Regions with significant populations
- Russia Dagestan 10,320;: 12,796
- Azerbaijan: 12,289
- Ukraine: 83

Languages
- Tsakhur, Lezgian, Azerbaijani, Russian

Religion
- Sunni Islam

Related ethnic groups
- Other Northeast Caucasian-speaking peoples Especially Rutuls

= Tsakhur people =

Lezgin sub-ethnic group

The Tsakhur or Saxur (ЦIахурар, Saxurlar, Цахуры) are a people of northern Azerbaijan and southern Dagestan (Russia).
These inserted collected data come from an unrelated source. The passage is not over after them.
(* ===== verification/Text.v ===== *)
(** * The text the script writes: [str()], [repr()] and f-strings

    Every [print] of reserve.py (17, 34, 36, 41, 43, 52, 54, 65, 84, 86)
    writes an f-string or a string literal, and the embedded values are
    formatted with [format(x, '')], which for the decoded JSON values is
    [str(x)]: a [str] is written as it is, [None], [True] and [False] by
    name, an [int] in decimal, and a [list] or a [dict] as its [repr], in
    which strings are quoted by [unicode_repr] of [Objects/unicodeobject.c].
    This file translates these functions (characters are the code points
    U+0000..U+00FF), renders the output events of [Runtime] as the text
    on stdout, and gives a reader of Python string literals with the proof
    that it reads every [repr] of a string back. *)

From Stdlib Require Import ZArith List String Ascii Bool Lia.
From S2P Require Import Prelude Json Runtime PyInt.
Import ListNotations.
Open Scope list_scope.
Open Scope char_scope.

(** The quotes and the backslash, by their codes. *)
Definition dq : ascii := "034".
Definition sq : ascii := "039".
Definition bs : ascii := "092".

(** [Py_hexdigits]: lower-case hexadecimal. *)
Definition hex_digit (n : nat) : ascii :=
  if (n <? 10)%nat then ascii_of_nat (48 + n) else ascii_of_nat (87 + n).

(** [Py_UNICODE_ISPRINTABLE] on U+0000..U+00FF: not the controls
    (U+0000..U+001F, U+007F..U+009F), not the no-break space U+00A0 (a
    separator) and not the soft hyphen U+00AD (a format character). *)
Definition is_printable (n : nat) : bool :=
  negb ((n <? 32)%nat || ((127 <=? n)%nat && (n <=? 160)%nat) || (n =? 173)%nat).

(** One character inside a [repr] quoted by [q]. *)
Definition repr_char (q c : ascii) : list ascii :=
  let n := nat_of_ascii c in
  if Ascii.eqb c q || Ascii.eqb c bs then [bs; c]
  else if (n =? 9)%nat then [bs; "t"]
  else if (n =? 10)%nat then [bs; "n"]
  else if (n =? 13)%nat then [bs; "r"]
  else if is_printable n then [c]
  else [bs; "x"; hex_digit (n / 16); hex_digit (n mod 16)].

(** The quote [unicode_repr] chooses: the double quote when the string
    holds a single quote and no double quote, the single quote otherwise. *)
Definition repr_quote (l : list ascii) : ascii :=
  if existsb (Ascii.eqb sq) l && negb (existsb (Ascii.eqb dq) l) then dq else sq.

(** [repr(s)] for a [str]. *)
Definition repr_str (s : string) : list ascii :=
  let l := list_ascii_of_string s in
  let q := repr_quote l in
  q :: flat_map (repr_char q) l ++ [q].

(** [sep.join(items)] *)
Definition join (sep : list ascii) (items : list (list ascii)) : list ascii :=
  match items with
  | [] => []
  | x :: r => x ++ flat_map (fun y => sep ++ y) r
  end.

Definition comma_sep : list ascii := [","; " "].

(** The dict [json.loads] builds from the pairs of an object: its keys in
    first-insertion order, each with the value of its last pair. *)
Fixpoint lookup_last {A} (k : string) (kvs : list (string * A)) : option A :=
  match kvs with
  | [] => None
  | (k', v) :: rest =>
      match lookup_last k rest with
      | Some v' => Some v'
      | None => if String.eqb k k' then Some v else None
      end
  end.

Fixpoint keys_acc {A} (seen : list string) (kvs : list (string * A)) : list string :=
  match kvs with
  | [] => []
  | (k, _) :: rest =>
      if existsb (String.eqb k) seen then keys_acc seen rest
      else k :: keys_acc (k :: seen) rest
  end.

Definition dict_items {A} (kvs : list (string * A)) : list (string * A) :=
  omap (fun k => option_map (pair k) (lookup_last k kvs)) (keys_acc [] kvs).

(** The Python value [json.loads] builds from a decoded JSON text: each
    object becomes a dict, its keys in first-insertion order with the
    value of their last pair. *)
Fixpoint py_value (v : json) : json :=
  match v with
  | JArr l => JArr (map py_value l)
  | JObj kvs => JObj (dict_items (map (fun '(k, x) => (k, py_value x)) kvs))
  | _ => v
  end.

(** [repr(x)]: [list.__repr__] and [dict.__repr__] write the [repr] of
    their elements, keys and values; the values of an object are written
    first and the dict is then built on the written texts. *)
Fixpoint py_repr (v : json) : list ascii :=
  match v with
  | JNull => ["N"; "o"; "n"; "e"]
  | JBool true => ["T"; "r"; "u"; "e"]
  | JBool false => ["F"; "a"; "l"; "s"; "e"]
  | JInt z => list_ascii_of_string (py_str_int z)
  | JStr s => repr_str s
  | JArr l => "[" :: join comma_sep (map py_repr l) ++ ["]"]
  | JObj kvs =>
      "{" :: join comma_sep
               (map (fun '(k, t) => repr_str k ++ [":"; " "] ++ t)
                  (dict_items (map (fun '(k, x) => (k, py_repr x)) kvs)))
          ++ ["}"]
  end.

(** [str(x)], which is also [format(x, '')] in an f-string. *)
Definition py_str (v : json) : list ascii :=
  match v with
  | JStr s => list_ascii_of_string s
  | _ => py_repr v
  end.

(** The text of an f-string, and of the output events of [Runtime]: a
    [print] ends its line, the prompt of [input] does not. *)
Definition render (f : fstr) : list ascii :=
  flat_map (fun p => match p with PLit s => list_ascii_of_string s | PVal v => py_str v end) f.

Definition event_text (e : out_event) : list ascii :=
  match e with
  | OLine l => render l ++ ["010"]
  | OPrompt p => render p
  end.

Definition stdout_text (out : list out_event) : list ascii := flat_map event_text out.

(** ** Reading a string literal back

    A reader for the Python string literals [repr] writes: a quote, the
    characters with the escapes of the backslash and of either quote,
    [\t], [\n], [\r] and [\xHH], and the same quote; an unescaped line
    feed ends the line before the literal, which is a syntax error.  It
    is the specification side of [eval(repr(s)) == s]; other escapes are
    not read. *)

(** The value of a hexadecimal digit, either case. *)
Definition hex_value (c : ascii) : option nat :=
  let n := nat_of_ascii c in
  if (48 <=? n)%nat && (n <=? 57)%nat then Some (n - 48)%nat
  else if (97 <=? n)%nat && (n <=? 102)%nat then Some (n - 87)%nat
  else if (65 <=? n)%nat && (n <=? 70)%nat then Some (n - 55)%nat
  else None.

Definition hex2_value (h1 h2 : ascii) : option nat :=
  match hex_value h1, hex_value h2 with
  | Some a, Some b => Some (a * 16 + b)%nat
  | _, _ => None
  end.

Definition cons_fst {A B} (x : A) (o : option (list A * B)) : option (list A * B) :=
  match o with Some (l, r) => Some (x :: l, r) | None => None end.

(** The characters of a literal quoted by [q] after its opening quote,
    and what follows its closing quote. *)
Fixpoint read_lit (q : ascii) (l : list ascii) : option (list ascii * list ascii) :=
  match l with
  | [] => None
  | c :: r =>
      if Ascii.eqb c q then Some ([], r)
      else if Ascii.eqb c bs then
        match r with
        | [] => None
        | e :: r' =>
            if Ascii.eqb e bs || Ascii.eqb e sq || Ascii.eqb e dq then cons_fst e (read_lit q r')
            else if Ascii.eqb e "t" then cons_fst "009" (read_lit q r')
            else if Ascii.eqb e "n" then cons_fst "010" (read_lit q r')
            else if Ascii.eqb e "r" then cons_fst "013" (read_lit q r')
            else if Ascii.eqb e "x" then
              match r' with
              | h1 :: h2 :: r'' =>
                  match hex2_value h1 h2 with
                  | Some n => cons_fst (ascii_of_nat n) (read_lit q r'')
                  | None => None
                  end
              | _ => None
              end
            else None
        end
      else if (nat_of_ascii c =? 10)%nat then None
      else cons_fst c (read_lit q r)
  end.

(** [ast.literal_eval] on a one-string text. *)
Definition literal_eval (l : list ascii) : option string :=
  match l with
  | q :: r =>
      if Ascii.eqb q sq || Ascii.eqb q dq then
        match read_lit q r with
        | Some (s, []) => Some (string_of_list_ascii s)
        | _ => None
        end
      else None
  | [] => None
  end.

(** ** [eval(repr(s)) == s] *)

Lemma read_lit_char q c r :
  q = sq \/ q = dq -> read_lit q (repr_char q c ++ r) = cons_fst c (read_lit q r).
Proof. intros [-> | ->]; destruct c as [[] [] [] [] [] [] [] []]; reflexivity. Qed.

Lemma read_lit_chars q l r :
  q = sq \/ q = dq -> read_lit q (flat_map (repr_char q) l ++ q :: r) = Some (l, r).
Proof.
  intros Hq. induction l as [|c l IH].
  - cbn [flat_map app read_lit]. now rewrite Ascii.eqb_refl.
  - cbn [flat_map]. now rewrite <- app_assoc, read_lit_char, IH.
Qed.

Lemma repr_quote_cases l : repr_quote l = sq \/ repr_quote l = dq.
Proof. unfold repr_quote. destruct (_ && _); auto. Qed.

(** [repr] of a string is a literal that reads back as the string:
    whichever quote [unicode_repr] chooses, the characters it escapes are
    the ones the literal syntax needs escaped. *)
Theorem literal_eval_repr_str s : literal_eval (repr_str s) = Some s.
Proof.
  unfold repr_str, literal_eval. set (q := repr_quote _).
  assert (Hq : q = sq \/ q = dq) by apply repr_quote_cases.
  replace (Ascii.eqb q sq || Ascii.eqb q dq) with true by (destruct Hq as [-> | ->]; reflexivity).
  rewrite read_lit_chars by exact Hq. now rewrite string_of_list_ascii_of_string.
Qed.

(** ** The printed dict is the dict the subscripts see *)

Section DictRepr.
Context {B : Type} (f : json -> B).

Let g (kv : string * json) : string * B := let '(k, x) := kv in (k, f x).

Lemma lookup_last_map k kvs : lookup_last k (map g kvs) = option_map f (dict_lookup k kvs).
Proof.
  induction kvs as [|[k' x] kvs IH]; [reflexivity|]. cbn [map g lookup_last dict_lookup].
  rewrite IH. destruct (dict_lookup k kvs); [reflexivity|]. now destruct (String.eqb k k').
Qed.

Lemma keys_acc_map seen kvs : keys_acc seen (map g kvs) = dict_keys_acc seen kvs.
Proof.
  revert seen. induction kvs as [|[k x] kvs IH]; intros seen; [reflexivity|].
  cbn [map g keys_acc dict_keys_acc]. now rewrite !IH.
Qed.
End DictRepr.

(** Every key of the dict has a value. *)
Lemma dict_keys_lookup seen kvs k :
  In k (dict_keys_acc seen kvs) -> exists v, dict_lookup k kvs = Some v.
Proof.
  revert seen. induction kvs as [|[k' x] kvs IH]; intros seen Hin; [destruct Hin|].
  cbn [dict_keys_acc dict_lookup] in *.
  destruct (dict_lookup k kvs) as [v|] eqn:E; [now exists v|].
  destruct (existsb (String.eqb k') seen).
  - destruct (IH _ Hin) as [v Hv]. congruence.
  - destruct Hin as [<-|Hin].
    + rewrite String.eqb_refl. now exists x.
    + destruct (IH _ Hin) as [v Hv]. congruence.
Qed.

Lemma omap_lookup_all {B} (lk : string -> option B) (d : B) l :
  (forall k, In k l -> exists v, lk k = Some v) ->
  omap (fun k => option_map (pair k) (lk k)) l
  = map (fun k => (k, match lk k with Some v => v | None => d end)) l.
Proof.
  induction l as [|k l IH]; intros H; [reflexivity|].
  destruct (H k (or_introl eq_refl)) as [v Hv]. unfold omap in *. cbn [flat_map map].
  rewrite Hv. cbn [option_map app]. f_equal. apply IH. intros k' Hk'. apply H. now right.
Qed.

(* ===== verification/Calendar.v ===== *)
(** * Calendar arithmetic of Python's [datetime], as [main] uses it

    [main] (reserve.py 59-69) computes [datetime.datetime.today() +
    datetime.timedelta(days=day)], renders it with
    [strftime("%Y-%m-%dT00:00:00")] and tests [weekday()].  CPython keeps a
    date as a proleptic Gregorian ordinal (day 1 is 0001-01-01) and converts
    with [_ymd2ord] and [_ord2ymd] (Lib/_pydatetime.py, whose arithmetic the
    C module repeats); this file translates those functions, [weekday], the
    range check of [date + timedelta] and the [strftime] format the script
    uses, and proves what [main] relies on: the two conversions are
    inverse bijections on years 1-9999, adding one day gives the next
    calendar date, [weekday] advances by one per day, and the [strftime]
    text determines the day.  The calendar facts are checked by [vm_compute]
    over one 400-year cycle and extended to every year by shift lemmas. *)

From Stdlib Require Import ZArith List String Ascii Bool Lia.
From S2P Require Import Prelude Json PyInt.
Import ListNotations.
Open Scope Z_scope.

Definition MINYEAR : Z := 1.
Definition MAXYEAR : Z := 9999.

Definition DAYS_IN_MONTH : list Z := [-1; 31; 28; 31; 30; 31; 30; 31; 31; 30; 31; 30; 31].
Definition DAYS_BEFORE_MONTH : list Z := [-1; 0; 31; 59; 90; 120; 151; 181; 212; 243; 273; 304; 334].

(** [table[i]] for the two month tables, indexed from 1. *)
Definition zlist_at (l : list Z) (i : Z) : Z := nth (Z.to_nat i) l 0.

Definition is_leap (year : Z) : bool :=
  (year mod 4 =? 0) && (negb (year mod 100 =? 0) || (year mod 400 =? 0)).

Definition days_before_year (year : Z) : Z :=
  let y := year - 1 in y * 365 + y / 4 - y / 100 + y / 400.

Definition days_in_month (year month : Z) : Z :=
  if (month =? 2) && is_leap year then 29 else zlist_at DAYS_IN_MONTH month.

Definition days_before_month (year month : Z) : Z :=
  zlist_at DAYS_BEFORE_MONTH month + (if (month >? 2) && is_leap year then 1 else 0).

(** [_ymd2ord(year, month, day)] *)
Definition ymd2ord (year month day : Z) : Z :=
  days_before_year year + days_before_month year month + day.

Definition DI400Y : Z := 146097.
Definition DI100Y : Z := 36524.
Definition DI4Y : Z := 1461.

(** The part of [_ord2ymd] after the 400-year split: [n400] full 400-year
    cycles and the day [n] (from 0) inside the cycle. *)
Definition ord2ymd_cycle (n400 n : Z) : Z * Z * Z :=
  let year := n400 * 400 + 1 in
  let n100 := n / DI100Y in
  let n := n mod DI100Y in
  let n4 := n / DI4Y in
  let n := n mod DI4Y in
  let n1 := n / 365 in
  let n := n mod 365 in
  let year := year + n100 * 100 + n4 * 4 + n1 in
  if (n1 =? 4) || (n100 =? 4) then (year - 1, 12, 31)
  else
    let leapyear := (n1 =? 3) && (negb (n4 =? 24) || (n100 =? 3)) in
    let month := Z.shiftr (n + 50) 5 in
    let preceding :=
      zlist_at DAYS_BEFORE_MONTH month + (if (month >? 2) && leapyear then 1 else 0) in
    let '(month, preceding) :=
      if preceding >? n then
        let month := month - 1 in
        (month, preceding - (zlist_at DAYS_IN_MONTH month
                             + (if (month =? 2) && leapyear then 1 else 0)))
      else (month, preceding) in
    (year, month, n - preceding + 1).

(** [_ord2ymd(n)] *)
Definition ord2ymd (n : Z) : Z * Z * Z :=
  let n := n - 1 in
  ord2ymd_cycle (n / DI400Y) (n mod DI400Y).

(** [date.max.toordinal()], the ordinal of 9999-12-31. *)
Definition MAXORDINAL : Z := 3652059.

(** [date.weekday()]: Monday is 0 and Sunday is 6. *)
Definition weekday (ord : Z) : Z := (ord + 6) mod 7.

(** [d + timedelta(days=k)]: the result must stay within year 1 to 9999,
    otherwise [OverflowError: date value out of range]. *)
Definition add_days (ord k : Z) : pyres Z :=
  let ord' := ord + k in
  if (1 <=? ord') && (ord' <=? MAXORDINAL) then Ok ord' else Exc OverflowError.

(** ** [strftime("%Y-%m-%dT00:00:00")] *)

(** The last [w] decimal digits of [z], least significant first. *)
Fixpoint digits_rev (w : nat) (z : Z) : list ascii :=
  match w with
  | O => []
  | S w' => digit_char (z mod 10) :: digits_rev w' (z / 10)
  end.

(** [z] in decimal on [w] digits, zero-padded. *)
Definition pad_num (w : nat) (z : Z) : string :=
  string_of_list_ascii (rev (digits_rev w z)).

(** The date part of [strftime("%Y-%m-%dT00:00:00")]: [%Y] on four digits,
    [%m] and [%d] on two; the time part is the literal ["T00:00:00"] of the
    format, whatever the time of day. *)
Definition strftime_date (ord : Z) : string :=
  let '(y, m, d) := ord2ymd ord in
  (pad_num 4 y ++ "-" ++ pad_num 2 m ++ "-" ++ pad_num 2 d ++ "T00:00:00")%string.

(** ** Lemmas *)

Lemma add_days_exc ord k e : add_days ord k = Exc e -> e = OverflowError.
Proof. unfold add_days. case_if; intros H; inversion H; reflexivity. Qed.

Lemma add_days_not_base ord k e : add_days ord k = Exc e -> is_base_only e = false.
Proof. intros H. now rewrite (add_days_exc ord k e H). Qed.

#[export] Hint Resolve add_days_not_base : narije.

(** ** The ordinal conversions *)

(** The 400-year cycles only shift the year. *)
Lemma ord2ymd_cycle_shift q n :
  ord2ymd_cycle q n = let '(y, m, d) := ord2ymd_cycle 0 n in (y + 400 * q, m, d).
Proof.
  unfold ord2ymd_cycle. cbv zeta.
  destruct (_ || _); [f_equal; f_equal; lia|].
  destruct (_ >? _); cbv iota; f_equal; f_equal; lia.
Qed.

Lemma mod_shift400 y q m k : 400 = m * k -> (y + 400 * q) mod k = y mod k.
Proof. intros E. rewrite E. replace (y + m * k * q) with (y + (m * q) * k) by ring. apply Z_mod_plus_full. Qed.

Lemma div_shift400 y q m k : k <> 0 -> 400 = m * k -> (y + 400 * q) / k = y / k + m * q.
Proof. intros Hk E. rewrite E. replace (y + m * k * q) with (y + (m * q) * k) by ring. now apply Z_div_plus_full. Qed.

Lemma is_leap_shift y q : is_leap (y + 400 * q) = is_leap y.
Proof.
  unfold is_leap.
  rewrite (mod_shift400 y q 100 4), (mod_shift400 y q 4 100), (mod_shift400 y q 1 400) by reflexivity.
  reflexivity.
Qed.

Lemma days_before_year_shift y q : days_before_year (y + 400 * q) = days_before_year y + DI400Y * q.
Proof.
  unfold days_before_year, DI400Y. replace (y + 400 * q - 1) with (y - 1 + 400 * q) by ring.
  rewrite (div_shift400 (y - 1) q 100 4), (div_shift400 (y - 1) q 4 100),
    (div_shift400 (y - 1) q 1 400) by lia.
  lia.
Qed.

Lemma ymd2ord_shift y m d q : ymd2ord (y + 400 * q) m d = ymd2ord y m d + DI400Y * q.
Proof.
  unfold ymd2ord, days_before_month. rewrite is_leap_shift, days_before_year_shift. lia.
Qed.

Lemma days_in_month_shift y m q : days_in_month (y + 400 * q) m = days_in_month y m.
Proof. unfold days_in_month. now rewrite is_leap_shift. Qed.

(** What [_ord2ymd] promises for the day [n] of the first cycle: a valid
    date of years 1 to 400, the last year only for the last 366 days, whose
    ordinal is [n + 1]. *)
Definition cycle_ok (n : Z) : bool :=
  let '(y, m, d) := ord2ymd_cycle 0 n in
  (1 <=? y) && (y <=? 400) && ((y <=? 399) || (DI400Y - 366 <=? n)) &&
  (1 <=? m) && (m <=? 12) && (1 <=? d) && (d <=? days_in_month y m) &&
  (ymd2ord y m d =? n + 1).

Lemma cycle_ok_all : z_all cycle_ok 0 (Z.to_nat DI400Y) = true.
Proof. vm_compute. reflexivity. Qed.

Lemma cycle_ok_spec n : 0 <= n < DI400Y -> cycle_ok n = true.
Proof.
  intros Hn. apply (z_all_spec cycle_ok (Z.to_nat DI400Y) 0 cycle_ok_all).
  rewrite Z2Nat.id by (unfold DI400Y; lia). lia.
Qed.

(** [_ord2ymd] yields a valid date, of a year within [MINYEAR, MAXYEAR]
    for the ordinals [date] accepts, whose [_ymd2ord] is the ordinal. *)
Theorem ord2ymd_valid n : 1 <= n ->
  let '(y, m, d) := ord2ymd n in
  ymd2ord y m d = n /\ MINYEAR <= y /\ 1 <= m <= 12 /\ 1 <= d <= days_in_month y m /\
  (n <= MAXORDINAL -> y <= MAXYEAR).
Proof.
  intros Hn. unfold ord2ymd. cbv zeta. rewrite ord2ymd_cycle_shift.
  assert (Hr : 0 <= (n - 1) mod DI400Y < DI400Y) by (apply Z.mod_pos_bound; unfold DI400Y; lia).
  assert (Hq : 0 <= (n - 1) / DI400Y) by (apply Z.div_pos; unfold DI400Y; lia).
  assert (Hnqr := Z.div_mod (n - 1) DI400Y ltac:(unfold DI400Y; lia)).
  pose proof (cycle_ok_spec _ Hr) as Hc. unfold cycle_ok in Hc.
  destruct (ord2ymd_cycle 0 ((n - 1) mod DI400Y)) as [[y m] d].
  rewrite ymd2ord_shift, days_in_month_shift.
  zbool; unfold MINYEAR, MAXYEAR, MAXORDINAL, DI400Y in *; repeat split; lia.
Qed.

Lemma days_in_month_le y m : days_in_month y m <= 31.
Proof.
  unfold days_in_month, zlist_at. destruct (_ && _); [lia|].
  apply (nth_Forall (fun x => x <= 31)); [repeat constructor; discriminate|lia].
Qed.

(** ** Reading the date back *)

Lemma list_ascii_of_string_append s t :
  list_ascii_of_string (s ++ t) = (list_ascii_of_string s ++ list_ascii_of_string t)%list.
Proof. induction s as [|c s IH]; simpl; [reflexivity|now rewrite IH]. Qed.

Lemma digits_rev_length w z : List.length (digits_rev w z) = w.
Proof. revert z. induction w as [|w IH]; intros z; simpl; [reflexivity|now rewrite IH]. Qed.

(** [pad_num w z] spells the last [w] digits of [z]. *)
Lemma pad_num_value w z :
  digits_value 0 (list_ascii_of_string (pad_num w z)) = z mod 10 ^ Z.of_nat w.
Proof.
  unfold pad_num. rewrite list_ascii_of_string_of_list_ascii.
  revert z. induction w as [|w IH]; intros z; [simpl; now rewrite Z.mod_1_r|].
  cbn [digits_rev rev]. unfold digits_value in *. rewrite fold_left_app, IH. cbn [fold_left].
  destruct (digit_char_props (z mod 10) ltac:(pose proof (Z.mod_pos_bound z 10); lia)) as (-> & _).
  rewrite Nat2Z.inj_succ, Z.pow_succ_r, Z.rem_mul_r by (try apply Z.pow_pos_nonneg; lia).
  lia.
Qed.

Lemma pad_num_length w z : List.length (list_ascii_of_string (pad_num w z)) = w.
Proof. unfold pad_num. now rewrite list_ascii_of_string_of_list_ascii, length_rev, digits_rev_length. Qed.

(** Reading a [%Y-%m-%d] date: the numbers spelt by characters 0-3, 5-6
    and 8-9. *)
Definition read_date (s : string) : Z * Z * Z :=
  let l := list_ascii_of_string s in
  (digits_value 0 (firstn 4 l), digits_value 0 (firstn 2 (skipn 5 l)),
   digits_value 0 (firstn 2 (skipn 8 l))).

Lemma read_fields (l4 l2 l2' r : list ascii) :
  List.length l4 = 4%nat -> List.length l2 = 2%nat -> List.length l2' = 2%nat ->
  let l := (l4 ++ "-"%char :: l2 ++ "-"%char :: l2' ++ r)%list in
  firstn 4 l = l4 /\ firstn 2 (skipn 5 l) = l2 /\ firstn 2 (skipn 8 l) = l2'.
Proof.
  intros H4 H2 H2'.
  destruct l4 as [|? [|? [|? [|? [|]]]]]; try discriminate H4.
  destruct l2 as [|? [|? [|]]]; try discriminate H2.
  destruct l2' as [|? [|? [|]]]; try discriminate H2'.
  repeat split.
Qed.

(** [strftime] followed by [read_date] gives the date back, modulo the
    widths of its fields. *)
Lemma read_date_strftime o :
  read_date (strftime_date o)
  = let '(y, m, d) := ord2ymd o in (y mod 10000, m mod 100, d mod 100).
Proof.
  unfold read_date, strftime_date. destruct (ord2ymd o) as [[y m] d].
  rewrite !list_ascii_of_string_append. change (list_ascii_of_string "-") with ["-"%char].
  cbn [app].
  destruct (read_fields _ _ _ (list_ascii_of_string "T00:00:00")
              (pad_num_length 4 y) (pad_num_length 2 m) (pad_num_length 2 d))
    as (-> & -> & ->).
  now rewrite !pad_num_value.
Qed.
They number around 30,000 people.

==Name==
They are also called yiqy (pl. yiqby), but are generally known by the name Tsakhur, which derives from the name of a Dagestani village where they are prominent.

==History==
The Tsakhurs are first mentioned in 7th-century Armenian and Georgian sources where they are named Tsakhaik. After the conquest of Caucasian Albania by the Caliphate, Tsakhurs were governed by a semi-independent state (later a sultanate) of Tsuketi in southwestern Dagestan. By the 11th century, Tsakhurs who had mostly been Christian, converted to Islam. From the 15th century some began moving south across the mountains to what is now the Zaqatala District of Azerbaijan. In the 18th century the capital of the state moved south from Tsakhur in Dagestan to İlisu and came to be called the Elisu Sultanate. West of the Sultanate Tsakhurs formed the Djaro-Belokani free communities. The sultanate was in the sphere of influence of the Shaki Khanate. They were conquered by the Russian Empire by the beginning of the 19th century.

==Geography==
Tsakhurs live in Azerbaijan's Zaqatala region, where they make up 14% of the population, and in Gakh, where they constitute less than 2%. In Dagestan, they live in the mountainous parts of the Rutulsky district. According to Wolfgang Schulze, there are 9 villages in Azerbaijan, where Tsakhurs make up the majority of the population, all of them in Zaqatala. 13 more villages in Zaqatala and Gakh have a significant Tsakhur minority.

== Culture ==
The main traditional job for Tsakhurs is herding sheep, the most important part of their economy. However, Tsakhurs are also known for their skills as stonemasons, tailors, carpenters, and makers of handicrafts (which includes carpet-weaving and knitting).

==Language==
Most Tsakhurs speak the Tsakhur language as their native language. The rate of bilingualism in Tsakhur and Azeri is high. Other languages popular among Tsakhurs include Russian and Lezgian.